● **RECORDS SHOWN**:
○ ○ ○ ○ ○ ○ ○
(** A command whose [data] is an empty buffer and whose [le] is absent is a
    case 3 command, and is read back as a case 2 command with [le = 256]. *)
Example empty_data_read_back_as_case_2 :
  let a := CommandAPDU.mk 0 164 4 0 (Some []) None in
  CommandAPDU.case a = 3 /\
  CommandAPDU.fromBuffer (CommandAPDU.toBuffer a)
    = Ok (CommandAPDU.mk 0 164 4 0 None (Some 256)).
Proof. split; reflexivity. Qed.

(** C6 (amended): for every command, whatever its fields, the case is one
    of 1..4 as the table says (an empty data buffer counting as data
    present); and when the header fields are bytes, a present [data] has at
    most 255 bytes and is not empty unless an Le follows, and a present [le]
    lies in 1..256, [fromBuffer (toBuffer a)] reconstructs all six fields. *)
Theorem command_apdu_case_and_roundtrip (a : CommandAPDU.t) :
  APDUSpec.case_table a /\
  (APDUSpec.wf a -> CommandAPDU.fromBuffer (CommandAPDU.toBuffer a) = Ok a).
Proof.
  split; [apply APDUFacts.case_table_holds | apply APDUFacts.roundtrip].
Qed.

Lemma command_apdu_case_and_roundtrip_witness :
  let a := CommandAPDU.mk 128 174 128 0 (Some [1; 2; 3]) (Some 256) in
  APDUSpec.wf a /\
  APDUSpec.case_table a /\
  CommandAPDU.fromBuffer (CommandAPDU.toBuffer a) = Ok a.
Proof.
  intros a.
  assert (Hwf : APDUSpec.wf a).
  { unfold APDUSpec.wf, byte_ok; cbn. repeat split; try lia; discriminate. }
  destruct (command_apdu_case_and_roundtrip a) as [Htable Hback].
  split; [exact Hwf|]. split; [exact Htable | exact (Hback Hwf)].
Defined.

Section EngineClaims.
Import EMVProtocolEngine EngineSpec FFISpec.

(** C5: on a response whose status word is not a success, SELECT, GPO and
    GENERATE AC processing each append one entry to [errors], set the state
    to ERROR and return false, while READ RECORD processing appends one
    entry to [warnings], leaves the state and [errors] as they were and
    returns false.  The interoperability checks that write to the context,
    [validateFFI] and [validatePAR], leave the state alone, and the outcome
    of an engine call (exception or boolean, and state) is the same with the
    detection switched on or off; the other two detections,
    [detectKernelFallback] and [detectFieldValidationIssues], return a list
    and write nothing. *)
Theorem failure_semantics (detect : bool) (fuel : nat) (ctx : TransactionContext)
    (r : ResponseAPDU.t) (sfi record : Z) :
  (ResponseAPDU.isSuccess r = false ->
   (exists c, processSelectResponse detect fuel ctx r = Ok (c, false) /\
      state c = ERROR /\
      errors c = errors ctx ++ [mkError "SELECT" (Some (ResponseAPDU.sw r))]) /\
   (exists c, processGPOResponse fuel ctx r = Ok (c, false) /\
      state c = ERROR /\
      errors c = errors ctx ++ [mkError "GPO" (Some (ResponseAPDU.sw r))]) /\
   (exists c, processGenACResponse fuel ctx r = Ok (c, false) /\
      state c = ERROR /\
      errors c = errors ctx ++ [mkError "GENERATE_AC" (Some (ResponseAPDU.sw r))]) /\
   (exists c, processReadRecordResponse detect fuel ctx r sfi record = Ok (c, false) /\
      state c = state ctx /\
      errors c = errors ctx /\
      warnings c =
        warnings ctx ++ [mkWarning "READ_RECORD" sfi record (ResponseAPDU.sw r)])) /\
  (forall t, state (validateFFI detect ctx t) = state ctx /\
             state (validatePAR detect ctx t) = state ctx) /\
  same_outcome (processSelectResponse true fuel ctx r)
               (processSelectResponse false fuel ctx r) /\
  same_outcome (processReadRecordResponse true fuel ctx r sfi record)
               (processReadRecordResponse false fuel ctx r sfi record).
Proof.
  split; [|split; [|split]].
  - intros Hfail.
    unfold processSelectResponse, processGPOResponse, processGenACResponse,
      processReadRecordResponse.
    rewrite Hfail. cbn [negb].
    repeat split; eexists; (split; [reflexivity|]); destruct ctx; cbn; auto.
  - intros t. split; apply CheckFacts.same_but_issues_state.
    + apply CheckFacts.validateFFI_same.
    + apply CheckFacts.validatePAR_same.
  - apply EngineFacts.select_detection_additive.
  - apply EngineFacts.read_detection_additive.
Qed.

Lemma failure_semantics_witness :
  ResponseAPDU.isSuccess (ResponseAPDU.error 27266) = false /\
  exists c,
    processSelectResponse true 8 newContext (ResponseAPDU.error 27266) = Ok (c, false) /\
    state c = ERROR /\
    errors c = [mkError "SELECT" (Some 27266)].
Proof.
  split; [reflexivity|].
  destruct (failure_semantics true 8 newContext (ResponseAPDU.error 27266) 1 1)
    as [H _].
  destruct (H eq_refl) as [Hsel _]. exact Hsel.
Defined.

(** C10: a successful GENERATE AC response whose first data byte is
    neither 0x80 nor 0x77 records no error, leaves [cryptogram] and
    [cryptogramType] as they were (null in a fresh context), sets the state
    to COMPLETION and returns true; the same response handed to
    [processGPOResponse] records an error, sets the state to ERROR and
    returns false. *)
Theorem genac_unknown_format_completes (fuel : nat) (ctx : TransactionContext)
    (r : ResponseAPDU.t) (b : Z) (rest : list Z) :
  ResponseAPDU.isSuccess r = true ->
  ResponseAPDU.data r = b :: rest ->
  b <> 128 -> b <> 119 ->
  (exists c, processGenACResponse fuel ctx r = Ok (c, true) /\
     state c = COMPLETION /\
     errors c = errors ctx /\
     cryptogram c = cryptogram ctx /\
     cryptogramType c = cryptogramType ctx) /\
  (exists c, processGPOResponse fuel ctx r = Ok (c, false) /\
     state c = ERROR /\
     errors c = errors ctx ++ [mkError "GPO" None]).
Proof.
  intros Hok Hdata H80 H77.
  unfold processGenACResponse, processGPOResponse.
  rewrite Hok, Hdata. cbn [negb].
  change (JS.get (b :: rest) 0) with (Some b). cbn [JS.strict_eq].
  destruct (Z.eqb_spec b 128); [contradiction|].
  destruct (Z.eqb_spec b 119); [contradiction|].
  split; eexists; (split; [reflexivity|]); destruct ctx; cbn; auto.
Qed.

Lemma genac_unknown_format_completes_witness :
  let r := ResponseAPDU.success [112; 0] in
  ResponseAPDU.isSuccess r = true /\
  exists c, processGenACResponse 8 newContext r = Ok (c, true) /\
    state c = COMPLETION /\ errors c = [] /\
    cryptogram c = None /\ cryptogramType c = None.
Proof.
  intros r. split; [reflexivity|].
  destruct (genac_unknown_format_completes 8 newContext r 112 [0] eq_refl eq_refl)
    as [H _]; [lia | lia |].
  exact H.
Defined.

End EngineClaims.

Section FFIClaims.
Import EMVProtocolEngine EngineSpec FFISpec.

Lemma and_byte (b m : Z) :
  byte_ok b -> 0 <= m < 256 -> JS.and (JS.int_of (Some b)) m = Z.land b m.
Proof.
  unfold byte_ok. intros Hb Hm. unfold JS.and, JS.int_of.
  rewrite !(to_int32_small b), (to_int32_small m) by lia. reflexivity.
Qed.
○ ○ ○ ○ ○ ○ ○
● **WHAT YOU NEED TO DO**: Select all lines with the word "Hfail" from the entries above.

● **ANSWER SECTION**:
  - intros Hfail.
    rewrite Hfail. cbn [negb].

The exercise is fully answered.